Global Warming is Changing the Wild Kingdom

Global Warming is Changing the Wild World

The planet is warming, humans are mostly to blame and plants and animals are going to dramatic lengths to cope. That's the consensus of a number of recent studies that used wildlife to gauge the extent of global warming and its effects.

The strange behaviors in the wild kingdom are leading many scientists to conclude the world is changing in unnatural ways.

A study analyzed numerous studies involving wild plant and animals for changes due to global warming. Out of the nearly 1,500 species examined, the researchers found that about 1,200 exhibited temperature-related changes consistent with what scientists would expect if they were being affected by global warming.There will be no doubt as animals only react directly according to what they feel.

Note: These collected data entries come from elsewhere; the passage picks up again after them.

(** Marking an instance started keeps the invariant. *)
Lemma timer_inv_start j w : timer_inv w →
  timer_inv (update_instance j (λ i, {| j_controls := j_controls i; j_started := true |}) w).
Proof.
  intros [Hv How Hk Ha Hst]. split; simpl.
  - intros j' i o. rewrite list_lookup_alter. case_decide; [subst|apply Hv].
    intros (i0 & Hi & ->)%fmap_Some. exact (Hv _ _ _ Hi).
  - intros j1 j2 i1 i2 o. rewrite !list_lookup_alter. repeat case_decide; subst;
      intros H1 H2; repeat match goal with H : _ <$> _ = Some _ |- _ =>
        apply fmap_Some in H as (? & ? & ->) end; eauto.
  - intros j' i. rewrite list_lookup_alter. case_decide; [subst|apply Hk].
    intros (i0 & Hi & ->)%fmap_Some. exact (Hk _ _ Hi).
  - intros o c Hc Ht. destruct (Ha o c Hc Ht) as (j' & i & Hi & Hs & Ho).
    exists j'. rewrite list_lookup_alter. case_decide; [subst|eauto]. rewrite Hi. simpl. eauto.
  - intros o c j' i Hc Ht. rewrite list_lookup_alter. case_decide; [subst|eauto].
    intros (i0 & Hi & ->)%fmap_Some. exact (Hst _ _ _ _ Hc Ht Hi).
Qed.

Lemma instance_lookup j w i : w_jobs w !! j = Some i → instance j w = i.
Proof. intros H. unfold instance. by rewrite H. Qed.

Lemma timer_inv_startJobs j w : timer_inv w → timer_inv (startJobs j w).
Proof.
  intros Hw. unfold startJobs. case_match; [done|].
  destruct (w_jobs w !! j) as [i|] eqn:Hj.
  - eapply timer_inv_arm_all; [| |apply Forall_forall|by apply timer_inv_start].
    + simpl. rewrite list_lookup_alter, decide_True, Hj by done. done.
    + done.
    + intros o Ho. unfold control_ids, instance in Ho. simpl in Ho.
      rewrite list_lookup_alter, decide_True, Hj in Ho by done. done.
  - unfold control_ids, instance. simpl. rewrite list_lookup_alter, decide_True, Hj by done. simpl.
    by apply timer_inv_start.
Qed.

(** Disarmed controls. *)
Definition unarmed (os : list nat) (w : world) : Prop :=
  ∀ o c, o ∈ os → w_store w !! o = Some c → c_timer c = false.

Lemma update_all_disarm os w : unarmed os (update_all os disarm w) ∧
  w_jobs (update_all os disarm w) = w_jobs w.
Proof.
  assert (H : ∀ os w o c, w_store (update_all os disarm w) !! o = Some c →
            (o ∈ os ∨ ∃ c0, w_store w !! o = Some c0 ∧ c_timer c0 = false) → c_timer c = false).
  { clear. unfold update_all. induction os as [|p os IH]; intros w o c; simpl.
    - intros Hc [Ho|(c0 & Hc0 & ?)]; [by inversion Ho | congruence].
    - intros Hc Ho. eapply IH; [done|]. simpl. rewrite list_lookup_alter.
      case_decide; subst.
      + right. destruct (w_store w !! o) as [c0|] eqn:E; [by eexists|].
        destruct Ho as [Ho|(? & ? & _)]; [|done]. simpl.
        exfalso. assert (Hl : ∀ os w, length (w_store (foldl (λ w o, update o disarm w) w os)) = length (w_store w)).
        { clear. induction os as [|q os IHo]; intros w; simpl; [done|]. by rewrite IHo; simpl; rewrite length_alter. }
        apply lookup_lt_Some in Hc. rewrite Hl in Hc. simpl in Hc. rewrite length_alter in Hc.
        apply lookup_ge_None in E. lia.
      + destruct Ho as [[?|?]%elem_of_cons|?]; [congruence | by left | by right]. }
  split; [intros o c Ho Hc; eapply H; eauto|].
  unfold update_all. clear. revert w. induction os as [|p os IH]; intros w; simpl; [done|]. by rewrite IH.
Qed.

Here are some changes occur among animals and plants due to unnatural climate change:

Land animals
*Reindeer are expected to disappear from large portions of their current range by the end of the century.
*Marmots are ending their hibernations about three weeks earlier than they did 30 years ago.
*Canadian red squirrels are breeding about 18 days earlier.
*Red foxes are spreading northward, encroaching on territory normally occupied by their arctic cousins.
*North American Fowler's toads are breeding six days later than they did a decade ago.
*Polar bears today are thinner and less healthy than those of 20 years ago.

Sealife
*Coral reefs around the world are predicted to increase by up to a third in size.
*Elephant seal pups are leaner because their prey is migrating to cooler waters.
*Loggerhead sea turtles are laying their eggs about 10 days earlier than they did 15 years ago.
*Rising temperatures are influencing the sex of Hawkbill turtle hatchlings, with more females than males being born.
*Tidal organisms like rock barnacles, mollusks, and tidal snails commonly found in warm southern waters are moving northward.
*Many fish species are moving northward in search of cooler waters.

Birds
*The diet of some songbirds are changing, with some avoiding insects that consume leaves exposed to high levels of carbon dioxide.
*North American tree swallows are laying their eggs about nine days earlier than they did 40 years ago.
*Common murres are breeding 24 days earlier than they did a decade ago.

Plants
*Some plants are thriving in areas where their growth was limited before, thanks to temperature changes that provide more water, heat and sunlight.
*American flowering plants like columbines and wild geraniums are blooming earlier than before.

Insects
*Edith's checkerspot butterflies are moving northward in search of cooler temperatures.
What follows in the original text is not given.